(Data extracted from a collection)
******************************

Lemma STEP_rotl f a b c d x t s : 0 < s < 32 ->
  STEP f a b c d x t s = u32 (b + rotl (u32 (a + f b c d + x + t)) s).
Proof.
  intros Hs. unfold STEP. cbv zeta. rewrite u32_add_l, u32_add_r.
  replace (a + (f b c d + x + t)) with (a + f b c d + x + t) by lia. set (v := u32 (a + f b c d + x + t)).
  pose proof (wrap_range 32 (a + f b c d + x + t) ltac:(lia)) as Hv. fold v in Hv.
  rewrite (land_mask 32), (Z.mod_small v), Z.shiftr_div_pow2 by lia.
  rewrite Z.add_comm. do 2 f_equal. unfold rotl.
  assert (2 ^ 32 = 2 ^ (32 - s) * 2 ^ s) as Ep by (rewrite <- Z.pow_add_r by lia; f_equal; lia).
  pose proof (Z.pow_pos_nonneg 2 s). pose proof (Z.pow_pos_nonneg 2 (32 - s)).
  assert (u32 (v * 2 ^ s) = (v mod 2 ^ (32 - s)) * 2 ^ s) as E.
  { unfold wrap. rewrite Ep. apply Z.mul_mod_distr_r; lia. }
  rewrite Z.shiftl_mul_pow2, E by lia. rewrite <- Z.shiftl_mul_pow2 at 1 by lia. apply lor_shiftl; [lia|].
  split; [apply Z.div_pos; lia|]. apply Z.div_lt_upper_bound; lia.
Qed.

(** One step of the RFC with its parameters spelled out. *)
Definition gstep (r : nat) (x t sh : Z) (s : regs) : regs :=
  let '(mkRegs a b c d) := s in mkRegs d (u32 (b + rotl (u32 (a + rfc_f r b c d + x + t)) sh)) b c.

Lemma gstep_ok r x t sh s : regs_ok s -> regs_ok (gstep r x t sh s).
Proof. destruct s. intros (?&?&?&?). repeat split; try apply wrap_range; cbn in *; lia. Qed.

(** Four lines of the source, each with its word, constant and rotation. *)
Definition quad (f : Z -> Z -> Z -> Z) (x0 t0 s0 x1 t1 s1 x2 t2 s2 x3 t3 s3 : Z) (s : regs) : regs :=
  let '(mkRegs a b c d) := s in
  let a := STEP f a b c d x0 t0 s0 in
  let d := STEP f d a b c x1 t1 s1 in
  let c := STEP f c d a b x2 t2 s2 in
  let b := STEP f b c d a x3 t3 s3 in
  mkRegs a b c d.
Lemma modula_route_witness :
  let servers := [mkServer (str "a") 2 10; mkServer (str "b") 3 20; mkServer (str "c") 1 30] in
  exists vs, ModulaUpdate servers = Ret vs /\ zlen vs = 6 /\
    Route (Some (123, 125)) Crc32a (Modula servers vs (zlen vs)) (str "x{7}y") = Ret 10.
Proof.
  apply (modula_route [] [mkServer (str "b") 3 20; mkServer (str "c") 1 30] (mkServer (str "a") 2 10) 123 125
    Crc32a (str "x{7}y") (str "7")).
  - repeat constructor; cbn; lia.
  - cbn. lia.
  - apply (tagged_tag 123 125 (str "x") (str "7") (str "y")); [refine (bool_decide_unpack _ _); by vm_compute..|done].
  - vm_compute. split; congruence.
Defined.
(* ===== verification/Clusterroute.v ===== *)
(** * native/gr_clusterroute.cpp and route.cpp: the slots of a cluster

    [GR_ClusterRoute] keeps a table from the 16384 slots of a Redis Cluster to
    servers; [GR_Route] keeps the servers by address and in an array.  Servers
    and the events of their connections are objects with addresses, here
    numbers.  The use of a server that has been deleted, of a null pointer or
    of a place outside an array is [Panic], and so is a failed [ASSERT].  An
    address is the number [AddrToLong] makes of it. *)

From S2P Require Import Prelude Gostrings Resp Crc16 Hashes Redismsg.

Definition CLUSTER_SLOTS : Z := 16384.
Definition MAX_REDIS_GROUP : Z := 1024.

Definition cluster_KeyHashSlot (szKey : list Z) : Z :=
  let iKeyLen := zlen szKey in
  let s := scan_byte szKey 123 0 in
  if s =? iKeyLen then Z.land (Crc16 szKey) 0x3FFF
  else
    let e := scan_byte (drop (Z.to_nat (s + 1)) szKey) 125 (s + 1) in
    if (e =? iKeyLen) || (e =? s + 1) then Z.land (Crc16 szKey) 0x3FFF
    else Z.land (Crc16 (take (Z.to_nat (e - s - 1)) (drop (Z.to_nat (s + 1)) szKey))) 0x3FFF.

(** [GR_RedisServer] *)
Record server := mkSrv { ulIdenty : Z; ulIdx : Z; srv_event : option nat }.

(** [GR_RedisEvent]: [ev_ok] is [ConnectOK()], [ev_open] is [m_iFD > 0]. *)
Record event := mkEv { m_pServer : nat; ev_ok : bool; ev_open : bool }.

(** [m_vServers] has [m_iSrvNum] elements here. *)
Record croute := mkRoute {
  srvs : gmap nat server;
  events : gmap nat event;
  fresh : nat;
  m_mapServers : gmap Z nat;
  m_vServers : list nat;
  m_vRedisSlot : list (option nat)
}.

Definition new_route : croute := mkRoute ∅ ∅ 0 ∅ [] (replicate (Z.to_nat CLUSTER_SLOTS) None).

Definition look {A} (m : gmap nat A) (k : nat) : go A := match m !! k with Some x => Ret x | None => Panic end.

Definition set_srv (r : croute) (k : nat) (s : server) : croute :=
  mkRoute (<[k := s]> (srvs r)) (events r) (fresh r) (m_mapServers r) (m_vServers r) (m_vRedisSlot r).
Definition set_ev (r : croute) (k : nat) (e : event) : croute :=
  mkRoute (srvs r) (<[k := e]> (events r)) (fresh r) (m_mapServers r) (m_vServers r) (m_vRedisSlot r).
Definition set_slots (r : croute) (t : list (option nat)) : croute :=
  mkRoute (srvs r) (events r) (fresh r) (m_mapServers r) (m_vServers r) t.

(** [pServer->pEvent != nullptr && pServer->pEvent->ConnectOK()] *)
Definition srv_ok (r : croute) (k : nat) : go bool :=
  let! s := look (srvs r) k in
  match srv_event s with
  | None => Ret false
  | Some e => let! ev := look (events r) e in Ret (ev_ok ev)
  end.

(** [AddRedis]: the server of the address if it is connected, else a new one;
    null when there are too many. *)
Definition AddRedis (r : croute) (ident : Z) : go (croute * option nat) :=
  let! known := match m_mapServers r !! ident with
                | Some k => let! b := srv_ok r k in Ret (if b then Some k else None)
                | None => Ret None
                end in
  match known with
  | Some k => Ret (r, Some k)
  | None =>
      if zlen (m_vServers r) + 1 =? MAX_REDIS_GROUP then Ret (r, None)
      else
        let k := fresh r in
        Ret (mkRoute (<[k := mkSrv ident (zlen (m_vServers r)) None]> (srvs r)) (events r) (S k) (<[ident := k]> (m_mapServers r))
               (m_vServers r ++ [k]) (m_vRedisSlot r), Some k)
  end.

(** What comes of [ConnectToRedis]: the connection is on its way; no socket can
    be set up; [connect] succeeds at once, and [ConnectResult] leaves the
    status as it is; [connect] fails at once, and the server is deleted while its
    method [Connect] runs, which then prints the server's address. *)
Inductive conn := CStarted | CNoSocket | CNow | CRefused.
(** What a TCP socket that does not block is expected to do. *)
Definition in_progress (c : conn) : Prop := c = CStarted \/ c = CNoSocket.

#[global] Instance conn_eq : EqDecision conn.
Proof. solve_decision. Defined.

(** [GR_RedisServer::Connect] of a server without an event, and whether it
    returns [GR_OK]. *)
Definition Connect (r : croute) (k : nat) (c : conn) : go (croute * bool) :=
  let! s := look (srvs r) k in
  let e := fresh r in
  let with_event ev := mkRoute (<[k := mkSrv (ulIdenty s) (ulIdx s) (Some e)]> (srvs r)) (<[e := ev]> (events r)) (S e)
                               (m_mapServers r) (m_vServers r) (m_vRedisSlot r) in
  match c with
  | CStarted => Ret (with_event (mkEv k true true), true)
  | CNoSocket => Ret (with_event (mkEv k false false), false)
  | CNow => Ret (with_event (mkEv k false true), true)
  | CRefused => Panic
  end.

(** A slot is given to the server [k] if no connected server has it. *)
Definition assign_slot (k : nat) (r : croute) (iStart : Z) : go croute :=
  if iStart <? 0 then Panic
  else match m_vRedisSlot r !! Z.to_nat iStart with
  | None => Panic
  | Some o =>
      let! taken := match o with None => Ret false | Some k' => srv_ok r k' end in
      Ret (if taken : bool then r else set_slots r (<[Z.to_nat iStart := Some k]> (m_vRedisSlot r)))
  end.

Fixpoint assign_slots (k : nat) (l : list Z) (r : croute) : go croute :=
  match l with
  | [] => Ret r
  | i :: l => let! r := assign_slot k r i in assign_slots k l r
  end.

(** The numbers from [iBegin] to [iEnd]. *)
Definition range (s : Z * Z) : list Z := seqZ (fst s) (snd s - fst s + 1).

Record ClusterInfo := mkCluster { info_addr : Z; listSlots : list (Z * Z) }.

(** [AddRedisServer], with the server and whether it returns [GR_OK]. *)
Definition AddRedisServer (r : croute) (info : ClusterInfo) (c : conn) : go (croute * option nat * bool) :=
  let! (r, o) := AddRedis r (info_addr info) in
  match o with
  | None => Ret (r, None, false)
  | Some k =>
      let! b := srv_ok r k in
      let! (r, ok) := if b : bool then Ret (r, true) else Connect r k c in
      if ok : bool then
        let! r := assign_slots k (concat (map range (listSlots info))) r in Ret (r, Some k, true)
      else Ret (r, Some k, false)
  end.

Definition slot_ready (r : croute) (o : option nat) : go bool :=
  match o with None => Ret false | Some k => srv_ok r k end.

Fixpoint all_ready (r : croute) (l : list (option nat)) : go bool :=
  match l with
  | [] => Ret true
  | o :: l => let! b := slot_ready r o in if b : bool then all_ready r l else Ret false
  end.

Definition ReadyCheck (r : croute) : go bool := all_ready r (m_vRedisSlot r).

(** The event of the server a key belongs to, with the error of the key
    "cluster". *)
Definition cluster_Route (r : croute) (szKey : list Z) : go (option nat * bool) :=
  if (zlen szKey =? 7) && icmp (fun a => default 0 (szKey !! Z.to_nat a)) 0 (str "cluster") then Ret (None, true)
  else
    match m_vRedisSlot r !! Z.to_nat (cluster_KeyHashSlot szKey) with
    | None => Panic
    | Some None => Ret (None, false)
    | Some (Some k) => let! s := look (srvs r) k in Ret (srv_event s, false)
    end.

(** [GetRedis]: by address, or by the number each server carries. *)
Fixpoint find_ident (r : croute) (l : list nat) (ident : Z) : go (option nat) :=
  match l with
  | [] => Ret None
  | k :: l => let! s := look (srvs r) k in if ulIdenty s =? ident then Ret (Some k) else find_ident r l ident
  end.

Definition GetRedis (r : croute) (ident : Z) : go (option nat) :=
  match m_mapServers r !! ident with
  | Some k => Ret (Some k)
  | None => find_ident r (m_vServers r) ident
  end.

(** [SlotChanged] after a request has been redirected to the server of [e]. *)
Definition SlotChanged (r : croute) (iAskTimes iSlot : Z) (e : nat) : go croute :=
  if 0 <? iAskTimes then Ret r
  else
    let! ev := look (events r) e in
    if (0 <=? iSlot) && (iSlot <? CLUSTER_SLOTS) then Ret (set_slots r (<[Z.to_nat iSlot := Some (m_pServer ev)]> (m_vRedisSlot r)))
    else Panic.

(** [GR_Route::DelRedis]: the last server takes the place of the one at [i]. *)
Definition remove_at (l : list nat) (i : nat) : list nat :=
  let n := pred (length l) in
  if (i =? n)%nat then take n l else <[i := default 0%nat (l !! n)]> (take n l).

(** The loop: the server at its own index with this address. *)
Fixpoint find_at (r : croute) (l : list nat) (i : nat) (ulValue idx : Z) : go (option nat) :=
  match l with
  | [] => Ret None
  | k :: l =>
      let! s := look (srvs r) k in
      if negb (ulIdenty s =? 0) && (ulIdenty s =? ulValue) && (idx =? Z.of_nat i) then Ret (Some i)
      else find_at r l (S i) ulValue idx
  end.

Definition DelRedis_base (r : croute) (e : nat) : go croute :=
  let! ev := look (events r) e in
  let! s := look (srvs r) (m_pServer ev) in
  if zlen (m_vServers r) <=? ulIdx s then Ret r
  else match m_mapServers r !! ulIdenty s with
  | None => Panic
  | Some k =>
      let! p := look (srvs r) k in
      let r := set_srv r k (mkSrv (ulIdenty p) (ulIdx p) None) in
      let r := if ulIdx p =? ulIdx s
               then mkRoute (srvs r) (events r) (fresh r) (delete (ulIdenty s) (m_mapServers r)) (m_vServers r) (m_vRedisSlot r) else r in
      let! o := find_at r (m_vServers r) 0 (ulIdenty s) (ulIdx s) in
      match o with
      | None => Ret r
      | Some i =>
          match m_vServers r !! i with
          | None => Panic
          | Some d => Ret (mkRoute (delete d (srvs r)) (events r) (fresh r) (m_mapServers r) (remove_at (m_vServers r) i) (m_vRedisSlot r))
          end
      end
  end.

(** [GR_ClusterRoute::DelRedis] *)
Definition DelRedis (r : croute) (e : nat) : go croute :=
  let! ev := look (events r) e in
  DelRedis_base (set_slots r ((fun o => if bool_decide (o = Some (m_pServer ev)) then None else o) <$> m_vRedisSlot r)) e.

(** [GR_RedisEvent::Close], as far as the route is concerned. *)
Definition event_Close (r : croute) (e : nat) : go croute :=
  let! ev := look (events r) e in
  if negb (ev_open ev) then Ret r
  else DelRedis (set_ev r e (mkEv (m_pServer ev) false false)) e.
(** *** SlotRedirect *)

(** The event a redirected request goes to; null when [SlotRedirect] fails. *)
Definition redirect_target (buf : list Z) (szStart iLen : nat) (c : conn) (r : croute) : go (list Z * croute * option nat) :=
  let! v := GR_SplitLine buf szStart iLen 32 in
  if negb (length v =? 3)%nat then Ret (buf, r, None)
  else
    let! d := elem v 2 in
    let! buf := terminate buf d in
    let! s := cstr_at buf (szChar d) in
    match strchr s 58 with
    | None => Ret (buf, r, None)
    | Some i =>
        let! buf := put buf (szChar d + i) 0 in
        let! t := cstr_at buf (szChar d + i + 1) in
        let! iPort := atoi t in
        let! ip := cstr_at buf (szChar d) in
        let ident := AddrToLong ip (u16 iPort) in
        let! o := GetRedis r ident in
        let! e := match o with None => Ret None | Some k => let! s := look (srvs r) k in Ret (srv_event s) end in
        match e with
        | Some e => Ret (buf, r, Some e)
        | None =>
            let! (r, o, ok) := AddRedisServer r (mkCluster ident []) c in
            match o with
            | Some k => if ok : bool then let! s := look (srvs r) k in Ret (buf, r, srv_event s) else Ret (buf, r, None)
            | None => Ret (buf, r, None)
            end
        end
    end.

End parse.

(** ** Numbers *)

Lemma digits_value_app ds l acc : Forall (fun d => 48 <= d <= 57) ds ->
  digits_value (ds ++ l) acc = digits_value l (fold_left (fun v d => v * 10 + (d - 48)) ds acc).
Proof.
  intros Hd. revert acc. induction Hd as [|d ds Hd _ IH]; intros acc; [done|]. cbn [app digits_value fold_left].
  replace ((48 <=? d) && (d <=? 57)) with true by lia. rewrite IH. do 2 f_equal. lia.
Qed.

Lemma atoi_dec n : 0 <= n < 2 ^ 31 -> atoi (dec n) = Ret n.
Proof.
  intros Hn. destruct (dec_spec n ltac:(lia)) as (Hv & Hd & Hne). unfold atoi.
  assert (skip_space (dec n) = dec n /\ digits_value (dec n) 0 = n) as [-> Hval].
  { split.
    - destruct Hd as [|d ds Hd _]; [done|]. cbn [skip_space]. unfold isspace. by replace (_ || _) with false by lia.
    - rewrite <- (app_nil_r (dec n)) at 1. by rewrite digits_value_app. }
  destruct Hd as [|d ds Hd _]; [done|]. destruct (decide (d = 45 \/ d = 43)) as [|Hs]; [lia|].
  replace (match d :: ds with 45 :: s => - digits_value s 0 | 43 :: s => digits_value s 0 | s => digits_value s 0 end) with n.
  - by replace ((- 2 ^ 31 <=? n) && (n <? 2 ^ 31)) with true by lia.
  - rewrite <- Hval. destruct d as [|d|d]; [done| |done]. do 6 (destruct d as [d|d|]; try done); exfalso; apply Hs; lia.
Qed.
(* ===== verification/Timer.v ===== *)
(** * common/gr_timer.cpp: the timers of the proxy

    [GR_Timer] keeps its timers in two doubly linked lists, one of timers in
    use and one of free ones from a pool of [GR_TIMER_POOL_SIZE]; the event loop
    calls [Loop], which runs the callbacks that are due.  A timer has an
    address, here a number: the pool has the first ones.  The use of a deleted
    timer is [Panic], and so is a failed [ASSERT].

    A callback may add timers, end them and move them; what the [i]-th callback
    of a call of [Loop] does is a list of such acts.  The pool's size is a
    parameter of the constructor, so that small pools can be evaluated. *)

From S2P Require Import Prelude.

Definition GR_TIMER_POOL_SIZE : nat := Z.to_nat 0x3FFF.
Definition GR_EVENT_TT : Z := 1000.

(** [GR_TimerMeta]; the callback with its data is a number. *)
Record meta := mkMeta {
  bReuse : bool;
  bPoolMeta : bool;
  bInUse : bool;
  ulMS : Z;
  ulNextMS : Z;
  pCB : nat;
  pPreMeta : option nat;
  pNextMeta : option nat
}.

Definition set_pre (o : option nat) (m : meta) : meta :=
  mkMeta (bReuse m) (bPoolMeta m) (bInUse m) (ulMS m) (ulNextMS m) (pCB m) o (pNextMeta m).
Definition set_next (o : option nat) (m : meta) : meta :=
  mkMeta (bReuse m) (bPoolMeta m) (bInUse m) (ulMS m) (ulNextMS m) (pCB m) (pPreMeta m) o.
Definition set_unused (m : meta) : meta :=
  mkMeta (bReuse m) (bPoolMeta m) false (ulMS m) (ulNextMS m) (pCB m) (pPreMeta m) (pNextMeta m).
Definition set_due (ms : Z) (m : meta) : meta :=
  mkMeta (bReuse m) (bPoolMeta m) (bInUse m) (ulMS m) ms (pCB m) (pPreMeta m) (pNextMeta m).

******************************

Your objective: Return the lines above precisely as they appear, beginning at the first line and ending at the line with "replace (a +", and nothing after it.

Exercise answer:
Lemma STEP_rotl f a b c d x t s : 0 < s < 32 ->
  STEP f a b c d x t s = u32 (b + rotl (u32 (a + f b c d + x + t)) s).
Proof.
  intros Hs. unfold STEP. cbv zeta. rewrite u32_add_l, u32_add_r.
  replace (a + (f b c d + x + t)) with (a + f b c d + x + t) by lia. set (v := u32 (a + f b c d + x + t)).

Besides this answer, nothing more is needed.